London (April 20th, 2005) – The National Institute of Agricultural Botany in Cambridge is playing a key role in a research programme that could lay the groundwork for mass GM farming across Europe.

NIAB will hire both scientific and non-scientific staff to meet the demand from the CO-EXTRA programme. It is worth almost £800k to NIAB over four years, with funding from the EU and the UK Government.

Lumora, a University of Cambridge spin-off, is also involved: it will provide a quick and easy method in the field for detecting the presence of GM crops.

CO-EXTRA has 51 partners and is the largest GM research project running in Europe. It will draw together all the information on GM crops and share it with people in the agriculture and food industries as the basis for a more informed debate.

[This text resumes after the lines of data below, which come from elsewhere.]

Fixpoint strip_prefix (p l : list byte) : option (list byte) :=
  match p, l with
  | [], _ => Some l
  | c :: p, d :: l => if decide (c = d) then strip_prefix p l else None
  | _ :: _, [] => None
  end.
Definition strip_any (ps : list (list byte)) (l : list byte) : option (list byte) :=
  head (omap (λ p, strip_prefix p l) ps).
Fixpoint trim_left (fuel : nat) (ps : list (list byte)) (l : list byte) : list byte :=
  match fuel with
  | O => l
  | S fuel => match strip_any ps l with
              | Some l' => trim_left fuel ps l'
              | None => l
              end
  end.
Definition TrimSpace_bytes (l : list byte) : list byte :=
  let l := trim_left (length l) spaces l in
  reverse (trim_left (length l) (reverse <$> spaces) (reverse l)).
Definition TrimSpace (s : string) : string := bytes_str (TrimSpace_bytes (str_bytes s)).

(** ** net.SplitHostPort *)
Definition SplitHostPort_bytes (l : list byte) : option (list byte * list byte) :=
  match last_index_byte c_colon l with
  | None => None (* missing port *)
  | Some i =>
      let finish host j k :=
        match index_byte c_lbracket (drop j l), index_byte c_rbracket (drop k l) with
        | None, None => Some (host, drop (S i) l)
        | _, _ => None
        end in
      if decide (head l = Some c_lbracket) then
        match index_byte c_rbracket l with
        | None => None (* missing ']' *)
        | Some e => if decide (S e = i) then finish (drop 1 (take e l)) 1%nat (S e) else None
        end
      else
        let host := take i l in
        match index_byte c_colon host with
        | Some _ => None (* too many colons *)
        | None => finish host O O
        end
  end.
Definition SplitHostPort (s : string) : option (string * string) :=
  '(h, p) ← SplitHostPort_bytes (str_bytes s); Some (bytes_str h, bytes_str p).

(** ** net.ParseIP

    The result is the 16-byte form, as in Go. *)
Definition big : Z := 16777215. (* 0xFFFFFF *)

(** [dtoi]/[xtoi]: the value of the longest prefix of digits and its length;
    fails on an empty prefix or a value of at least [big] *)
Fixpoint scan_digits (base : Z) (val : byte → option Z) (n : Z) (i : nat) (l : list byte)
    : option (Z * nat) :=
  let stop := match i with O => None | S _ => Some (n, i) end in
  match l with
  | [] => stop
  | c :: l => match val c with
              | None => stop
              | Some d => let n := n * base + d in
                          if big <=? n then None else scan_digits base val n (S i) l
              end
  end.
Definition dec_digit (c : byte) : option Z := if is_digit c then Some (ch c - 48) else None.
Definition hex_digit (c : byte) : option Z :=
  if is_digit c then Some (ch c - 48)
  else if in_range x61 x66 c then Some (ch c - 97 + 10)
  else if in_range x41 x46 c then Some (ch c - 65 + 10)
  else None.
Definition dtoi (l : list byte) := scan_digits 10 dec_digit 0 O l.
Definition xtoi (l : list byte) := scan_digits 16 hex_digit 0 O l.

Fixpoint parseIPv4_fields (n : nat) (first : bool) (l : list byte) : option (list byte) :=
  match n with
  | O => match l with [] => Some [] | _ => None end
  | S n =>
      l ← (if first then Some l
           else match l with c :: l => if decide (c = c_dot) then Some l else None | [] => None end);
      '(v, c) ← dtoi l;
      if 255 <? v then None
      else rest ← parseIPv4_fields n false (drop c l); Some (byte_of v :: rest)
  end.
(** the four bytes of a dotted decimal address *)
Definition parseIPv4 (l : list byte) : option (list byte) := parseIPv4_fields 4 true l.
Definition v4InV6Prefix : list byte := replicate 10 x00 ++ [xff; xff].

(** the loop of [parseIPv6]: [ip] holds the bytes written so far and [ellipsis]
    the position of "::" in them; yields both and the rest of the string *)
Fixpoint parseIPv6_loop (fuel : nat) (l ip : list byte) (ellipsis : option nat)
    : option (list byte * option nat * list byte) :=
  if decide (16 ≤ length ip)%nat then Some (ip, ellipsis, l) else
  match fuel with
  | O => None
  | S fuel =>
      '(n, c) ← xtoi l;
      if 65535 <? n then None else
      if decide (l !! c = Some c_dot) then
        if bool_decide (ellipsis = None) && bool_decide (length ip ≠ 12%nat) then None else
        if decide (16 < length ip + 4)%nat then None else
        ip4 ← parseIPv4 l; Some (ip ++ ip4, ellipsis, [])
      else
        let ip := ip ++ [byte_of (n / 256); byte_of n] in
        match drop c l with
        | [] => Some (ip, ellipsis, [])
        | d :: l =>
            if bool_decide (d ≠ c_colon) || bool_decide (l = []) then None else
            match l with
            | e :: l' =>
                if decide (e = c_colon) then
                  match ellipsis with
                  | Some _ => None
                  | None => match l' with
                            | [] => Some (ip, Some (length ip), [])
                            | _ => parseIPv6_loop fuel l' ip (Some (length ip))
                            end
                  end
                else parseIPv6_loop fuel l ip ellipsis
            | [] => None
            end
        end
  end.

NIAB’s role is to draw up a checklist for the whole of the agricultural industry to help growers, seed producers and farmers make sound decisions on whether or not to become involved in GM crop production in the future.

Dr Lydia Smith, a member of the NIAB project team, said: “If GM crops are to be grown, there needs to be a viable way for the whole farming community so that it doesn’t affect non-GM growers.

“We will be in discussion with every sector of the agricultural industry to ensure everyone is aware of both the benefits and the problems involved in growing GM crops. This is a massive task, but it is one that must be undertaken if Europe is to have an informed debate on this subject.”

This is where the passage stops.